Task item -
The answer must consist of every line below containing "change".

Excerpted records -

Lemma NextUnmarkedRange_marks n m S start : marks n m S -> 0 <= start ->
  exists r, NextUnmarkedRange m start = Some r /\ next_unmarked n S start r.
Proof.
  intros (Hn & Hu & Hb & HS) Hs. destruct m as [l first]. cbn [bytes_ first_unmarked_byte_] in *.
  destruct (next_run l first start Hu Hb) as (r & E & Hr); [|done|].
  { destruct l; [change (len (@nil Z)) with 0; unfold size_max; platform; lia|]. destruct HS as [H1 _]. lia. }
  exists r. split; [exact E|]. destruct l as [|b l].
  - destruct Hr as [[-> _]|(H1 & H2 & _)]; [|change (len (@nil Z)) with 0 in H2; lia]. left. split; [done|]. intros i Hi. apply HS. lia.
  - destruct HS as [Hlen HS]. destruct Hr as [[-> Hall]|(H1 & H2 & H3 & H4 & H5)].
    + left. split; [done|]. intros i Hi. specialize (Hall i ltac:(lia)). rewrite HS in Hall by lia. by destruct (Z.leb_spec n i); [lia|].
    + right. assert (Hend : r_end r <= n).
      { specialize (H4 (r_end r - 1) ltac:(lia)). rewrite HS in H4 by lia. destruct (Z.leb_spec n (r_end r - 1)); [done|lia]. }
      split; [lia|]. split; [done|]. split; [|split].
      * intros i Hi. specialize (H3 i Hi). rewrite HS in H3 by lia. by destruct (Z.leb_spec n i); [lia|].
      * intros i Hi. specialize (H4 i Hi). rewrite HS in H4 by lia. by apply orb_false_iff in H4 as [_ H4].
      * intros Hlt. specialize (H5 ltac:(lia)). rewrite HS in H5 by lia. by destruct (Z.leb_spec n (r_end r)); [lia|].
Qed.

Written reply -
  { destruct l; [change (len (@nil Z)) with 0; unfold size_max; platform; lia|]. destruct HS as [H1 _]. lia. }
  - destruct Hr as [[-> _]|(H1 & H2 & _)]; [|change (len (@nil Z)) with 0 in H2; lia]. left. split; [done|]. intros i Hi. apply HS. lia.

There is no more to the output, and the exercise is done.